(** ** Witnesses *)

Definition demo_json : Type := unit.
Definition no_send (_ : list out_msg) (_ : out_msg) : option exn := None.
Definition no_rust (_ : list rust_call) (_ : rust_call) : option exn := None.
Definition no_text (l : list rust_event) : list rust_event * out (option text) := (l, Block).

Definition demo_factory : factory := {| make := fun _ => Ok (closes_on_error 4000 (lit "failed")) |}.

(** A handler that accepts, greets and fails. *)
Definition demo_handler : prog demo_json :=
  Do demo_json (OAccept demo_json None []) (fun _ =>
    Do demo_json (OSendText demo_json (lit "hello")) (fun _ => Finish demo_json (HRaise 7))).

Lemma middleware_close_reaches_the_client_witness :
  sent (door_with_chain no_send no_rust demo_json (fun _ => []) id (fun _ => None) (fun _ => None) no_text no_text
          (fun _ => None) false None None [demo_factory] (Handler demo_handler) (asgi_ws [InConnect])) =
  [OutAccept None []; OutText (lit "hello"); OutClose 4000 (lit "failed")].
Proof.
  destruct (middleware_close_reaches_the_client no_send no_rust demo_json (fun _ => []) id (fun _ => None)
              (fun _ => None) no_text no_text (fun _ => None) false None None demo_factory demo_handler 4000
              (lit "failed") (asgi_ws [InConnect])
              (run_prog no_send no_rust demo_json (fun _ => []) id (fun _ => None) (fun _ => None) no_text no_text
                 demo_handler (asgi_ws [InConnect])).1 (HRaise 7)) as [H _];
    try reflexivity; try done.
Defined.

Lemma raw_chain_surfaces_the_handler_witness :
  (_ws_entry_with_asgi_chain [(true, RCall (fun _ => RCall (fun _ => REnd (Some ValueError))))] (Some TypeError)).2
  = Hangs /\
  (forall s e, _ws_entry_with_asgi_chain [(true, RCall (fun _ => REnd (Some ValueError)))] (Some TypeError)
               = (s, Surfaced e) -> e = TypeError).
Proof.
  split; [reflexivity|]. intros s e H. destruct (raw_chain_surfaces_the_handler _ _ _ _ H) as [_ H'].
  apply H'; [|reflexivity]. vm_compute in H. injection H as <- _. reflexivity.
Defined.

Lemma consumed_connect_hangs_witness :
  (_ws_entry_with_asgi_chain [(true, RRecv (RCall REnd)); (true, RCall REnd)] None).2 = Hangs.
Proof. rewrite (consumed_connect_hangs [(true, RCall REnd)]); [reflexivity|]. repeat constructor. Defined.

End WsChain.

→ Work item: Transcribe all of the entries without altering anything.

→ Result below:
(** ** Witnesses *)

Definition demo_json : Type := unit.
Definition no_send (_ : list out_msg) (_ : out_msg) : option exn := None.
Definition no_rust (_ : list rust_call) (_ : rust_call) : option exn := None.
Definition no_text (l : list rust_event) : list rust_event * out (option text) := (l, Block).

Definition demo_factory : factory := {| make := fun _ => Ok (closes_on_error 4000 (lit "failed")) |}.

(** A handler that accepts, greets and fails. *)
Definition demo_handler : prog demo_json :=
  Do demo_json (OAccept demo_json None []) (fun _ =>
    Do demo_json (OSendText demo_json (lit "hello")) (fun _ => Finish demo_json (HRaise 7))).

Lemma middleware_close_reaches_the_client_witness :
  sent (door_with_chain no_send no_rust demo_json (fun _ => []) id (fun _ => None) (fun _ => None) no_text no_text
          (fun _ => None) false None None [demo_factory] (Handler demo_handler) (asgi_ws [InConnect])) =
  [OutAccept None []; OutText (lit "hello"); OutClose 4000 (lit "failed")].
Proof.
  destruct (middleware_close_reaches_the_client no_send no_rust demo_json (fun _ => []) id (fun _ => None)
              (fun _ => None) no_text no_text (fun _ => None) false None None demo_factory demo_handler 4000
              (lit "failed") (asgi_ws [InConnect])
              (run_prog no_send no_rust demo_json (fun _ => []) id (fun _ => None) (fun _ => None) no_text no_text
                 demo_handler (asgi_ws [InConnect])).1 (HRaise 7)) as [H _];
    try reflexivity; try done.
Defined.

Lemma raw_chain_surfaces_the_handler_witness :
  (_ws_entry_with_asgi_chain [(true, RCall (fun _ => RCall (fun _ => REnd (Some ValueError))))] (Some TypeError)).2
  = Hangs /\
  (forall s e, _ws_entry_with_asgi_chain [(true, RCall (fun _ => REnd (Some ValueError)))] (Some TypeError)
               = (s, Surfaced e) -> e = TypeError).
Proof.
  split; [reflexivity|]. intros s e H. destruct (raw_chain_surfaces_the_handler _ _ _ _ H) as [_ H'].
  apply H'; [|reflexivity]. vm_compute in H. injection H as <- _. reflexivity.
Defined.

Lemma consumed_connect_hangs_witness :
  (_ws_entry_with_asgi_chain [(true, RRecv (RCall REnd)); (true, RCall REnd)] None).2 = Hangs.
Proof. rewrite (consumed_connect_hangs [(true, RCall REnd)]); [reflexivity|]. repeat constructor. Defined.

End WsChain.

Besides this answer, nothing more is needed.